PROBLEM TO SOLVE:
Set down word for word each line from the start of the listing through the line that contains "rewrite group_from_cons. cbn", both included.
○ ○ ○
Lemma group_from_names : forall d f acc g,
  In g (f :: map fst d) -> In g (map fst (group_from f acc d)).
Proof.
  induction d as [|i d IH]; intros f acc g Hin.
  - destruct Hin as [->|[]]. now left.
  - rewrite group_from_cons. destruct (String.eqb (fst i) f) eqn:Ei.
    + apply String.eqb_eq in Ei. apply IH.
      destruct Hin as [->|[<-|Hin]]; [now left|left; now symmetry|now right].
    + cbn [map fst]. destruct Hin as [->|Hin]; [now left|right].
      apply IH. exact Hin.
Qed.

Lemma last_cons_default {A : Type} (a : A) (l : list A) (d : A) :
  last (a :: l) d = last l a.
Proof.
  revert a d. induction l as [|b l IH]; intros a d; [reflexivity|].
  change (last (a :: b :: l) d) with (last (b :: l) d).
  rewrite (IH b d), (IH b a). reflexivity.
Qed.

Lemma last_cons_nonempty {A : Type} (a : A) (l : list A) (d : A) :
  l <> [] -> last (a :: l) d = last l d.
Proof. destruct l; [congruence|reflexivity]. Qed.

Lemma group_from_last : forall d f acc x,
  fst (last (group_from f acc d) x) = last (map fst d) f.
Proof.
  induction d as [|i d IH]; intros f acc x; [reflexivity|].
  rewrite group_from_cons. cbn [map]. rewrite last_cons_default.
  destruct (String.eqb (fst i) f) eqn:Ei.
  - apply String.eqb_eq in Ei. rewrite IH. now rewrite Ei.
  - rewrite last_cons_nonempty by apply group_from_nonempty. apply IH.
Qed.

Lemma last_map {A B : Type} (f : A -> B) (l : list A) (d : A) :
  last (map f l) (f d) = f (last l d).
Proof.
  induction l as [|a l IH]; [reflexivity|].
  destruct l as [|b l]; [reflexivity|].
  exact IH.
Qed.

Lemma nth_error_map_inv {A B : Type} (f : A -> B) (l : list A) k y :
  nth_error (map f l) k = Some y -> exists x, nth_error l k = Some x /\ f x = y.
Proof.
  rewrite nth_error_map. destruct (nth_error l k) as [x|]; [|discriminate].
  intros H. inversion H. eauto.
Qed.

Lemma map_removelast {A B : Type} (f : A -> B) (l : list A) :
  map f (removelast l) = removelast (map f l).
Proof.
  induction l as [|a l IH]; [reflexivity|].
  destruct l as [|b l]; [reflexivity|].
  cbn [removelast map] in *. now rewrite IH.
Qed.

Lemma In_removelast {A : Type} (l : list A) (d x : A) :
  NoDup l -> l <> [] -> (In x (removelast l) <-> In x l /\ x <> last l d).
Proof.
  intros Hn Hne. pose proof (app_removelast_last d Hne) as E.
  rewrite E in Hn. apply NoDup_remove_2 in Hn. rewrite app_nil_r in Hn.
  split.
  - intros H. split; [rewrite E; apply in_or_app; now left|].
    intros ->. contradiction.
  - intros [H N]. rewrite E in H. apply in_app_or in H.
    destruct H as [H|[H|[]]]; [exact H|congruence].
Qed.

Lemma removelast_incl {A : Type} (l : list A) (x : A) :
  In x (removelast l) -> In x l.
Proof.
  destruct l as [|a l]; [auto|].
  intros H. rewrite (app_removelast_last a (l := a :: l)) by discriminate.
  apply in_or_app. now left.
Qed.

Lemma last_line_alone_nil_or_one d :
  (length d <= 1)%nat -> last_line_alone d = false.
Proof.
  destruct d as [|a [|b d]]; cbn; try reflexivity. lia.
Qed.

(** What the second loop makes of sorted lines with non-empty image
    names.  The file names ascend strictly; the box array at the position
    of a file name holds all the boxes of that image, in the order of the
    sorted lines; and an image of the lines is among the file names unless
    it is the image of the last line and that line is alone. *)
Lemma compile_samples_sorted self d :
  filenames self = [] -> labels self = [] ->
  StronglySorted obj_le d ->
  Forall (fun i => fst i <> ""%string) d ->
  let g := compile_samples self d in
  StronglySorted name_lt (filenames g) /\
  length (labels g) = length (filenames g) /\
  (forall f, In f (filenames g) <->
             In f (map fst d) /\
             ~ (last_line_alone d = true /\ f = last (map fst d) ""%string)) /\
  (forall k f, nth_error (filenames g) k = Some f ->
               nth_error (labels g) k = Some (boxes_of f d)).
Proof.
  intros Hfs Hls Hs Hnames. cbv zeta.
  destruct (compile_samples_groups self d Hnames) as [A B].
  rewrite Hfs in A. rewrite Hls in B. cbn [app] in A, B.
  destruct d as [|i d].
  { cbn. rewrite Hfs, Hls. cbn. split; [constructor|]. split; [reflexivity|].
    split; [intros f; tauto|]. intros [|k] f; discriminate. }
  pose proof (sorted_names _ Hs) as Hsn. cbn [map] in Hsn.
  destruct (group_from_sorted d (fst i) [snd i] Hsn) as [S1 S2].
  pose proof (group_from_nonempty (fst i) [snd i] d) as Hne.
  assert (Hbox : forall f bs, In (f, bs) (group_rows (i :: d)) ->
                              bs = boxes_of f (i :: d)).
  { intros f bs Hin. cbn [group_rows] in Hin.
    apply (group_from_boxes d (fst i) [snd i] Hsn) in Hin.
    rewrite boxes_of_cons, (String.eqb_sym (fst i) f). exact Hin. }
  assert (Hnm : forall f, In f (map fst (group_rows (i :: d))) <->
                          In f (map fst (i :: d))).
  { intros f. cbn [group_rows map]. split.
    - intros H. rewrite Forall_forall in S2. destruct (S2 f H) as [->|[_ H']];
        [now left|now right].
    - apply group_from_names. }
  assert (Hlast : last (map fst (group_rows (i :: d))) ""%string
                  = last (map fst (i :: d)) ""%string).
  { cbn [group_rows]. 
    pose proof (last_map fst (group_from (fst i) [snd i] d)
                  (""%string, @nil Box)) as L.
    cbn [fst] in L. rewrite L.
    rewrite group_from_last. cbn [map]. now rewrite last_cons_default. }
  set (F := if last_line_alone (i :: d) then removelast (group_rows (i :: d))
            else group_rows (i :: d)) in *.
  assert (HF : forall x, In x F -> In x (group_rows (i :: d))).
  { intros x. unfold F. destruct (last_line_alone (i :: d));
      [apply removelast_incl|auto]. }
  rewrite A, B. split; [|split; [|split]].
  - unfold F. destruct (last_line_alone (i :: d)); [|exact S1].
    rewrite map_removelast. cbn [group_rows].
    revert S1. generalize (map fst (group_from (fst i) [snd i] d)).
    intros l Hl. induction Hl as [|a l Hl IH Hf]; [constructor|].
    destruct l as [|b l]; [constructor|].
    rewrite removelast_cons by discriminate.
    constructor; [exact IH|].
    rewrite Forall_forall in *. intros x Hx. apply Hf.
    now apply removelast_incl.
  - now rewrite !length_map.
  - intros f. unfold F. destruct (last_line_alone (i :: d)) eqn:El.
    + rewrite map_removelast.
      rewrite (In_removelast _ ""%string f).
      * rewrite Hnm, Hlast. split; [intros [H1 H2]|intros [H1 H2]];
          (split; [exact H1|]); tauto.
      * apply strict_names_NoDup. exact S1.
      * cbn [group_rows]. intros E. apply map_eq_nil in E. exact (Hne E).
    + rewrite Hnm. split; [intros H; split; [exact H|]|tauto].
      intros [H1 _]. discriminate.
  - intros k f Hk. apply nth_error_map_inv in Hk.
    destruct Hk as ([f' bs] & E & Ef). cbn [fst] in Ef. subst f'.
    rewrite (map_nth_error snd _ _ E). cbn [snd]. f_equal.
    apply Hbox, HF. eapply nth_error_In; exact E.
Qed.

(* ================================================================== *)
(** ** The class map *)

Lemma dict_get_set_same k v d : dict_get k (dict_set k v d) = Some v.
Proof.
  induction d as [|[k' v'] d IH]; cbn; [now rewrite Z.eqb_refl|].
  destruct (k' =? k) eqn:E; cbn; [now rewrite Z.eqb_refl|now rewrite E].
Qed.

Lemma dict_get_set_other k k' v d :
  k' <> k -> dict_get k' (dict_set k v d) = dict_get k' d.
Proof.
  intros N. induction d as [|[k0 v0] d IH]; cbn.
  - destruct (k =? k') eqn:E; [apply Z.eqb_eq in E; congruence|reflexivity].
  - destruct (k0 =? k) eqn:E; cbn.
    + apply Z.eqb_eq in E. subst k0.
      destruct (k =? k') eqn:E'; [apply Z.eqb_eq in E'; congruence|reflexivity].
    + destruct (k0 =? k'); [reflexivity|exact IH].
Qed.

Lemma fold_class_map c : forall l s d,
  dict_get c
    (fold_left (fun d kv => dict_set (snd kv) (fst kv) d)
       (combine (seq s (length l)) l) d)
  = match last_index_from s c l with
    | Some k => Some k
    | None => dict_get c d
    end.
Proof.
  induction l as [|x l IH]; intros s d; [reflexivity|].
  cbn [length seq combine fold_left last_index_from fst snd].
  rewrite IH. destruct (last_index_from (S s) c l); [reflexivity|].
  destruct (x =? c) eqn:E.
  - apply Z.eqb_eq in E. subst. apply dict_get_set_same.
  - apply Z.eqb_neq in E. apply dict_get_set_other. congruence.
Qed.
○ ○ ○
TASK RESULT:
Lemma group_from_names : forall d f acc g,
  In g (f :: map fst d) -> In g (map fst (group_from f acc d)).
Proof.
  induction d as [|i d IH]; intros f acc g Hin.
  - destruct Hin as [->|[]]. now left.
  - rewrite group_from_cons. destruct (String.eqb (fst i) f) eqn:Ei.
    + apply String.eqb_eq in Ei. apply IH.
      destruct Hin as [->|[<-|Hin]]; [now left|left; now symmetry|now right].
    + cbn [map fst]. destruct Hin as [->|Hin]; [now left|right].
      apply IH. exact Hin.
Qed.

Lemma last_cons_default {A : Type} (a : A) (l : list A) (d : A) :
  last (a :: l) d = last l a.
Proof.
  revert a d. induction l as [|b l IH]; intros a d; [reflexivity|].
  change (last (a :: b :: l) d) with (last (b :: l) d).
  rewrite (IH b d), (IH b a). reflexivity.
Qed.

Lemma last_cons_nonempty {A : Type} (a : A) (l : list A) (d : A) :
  l <> [] -> last (a :: l) d = last l d.
Proof. destruct l; [congruence|reflexivity]. Qed.

Lemma group_from_last : forall d f acc x,
  fst (last (group_from f acc d) x) = last (map fst d) f.
Proof.
  induction d as [|i d IH]; intros f acc x; [reflexivity|].
  rewrite group_from_cons. cbn [map]. rewrite last_cons_default.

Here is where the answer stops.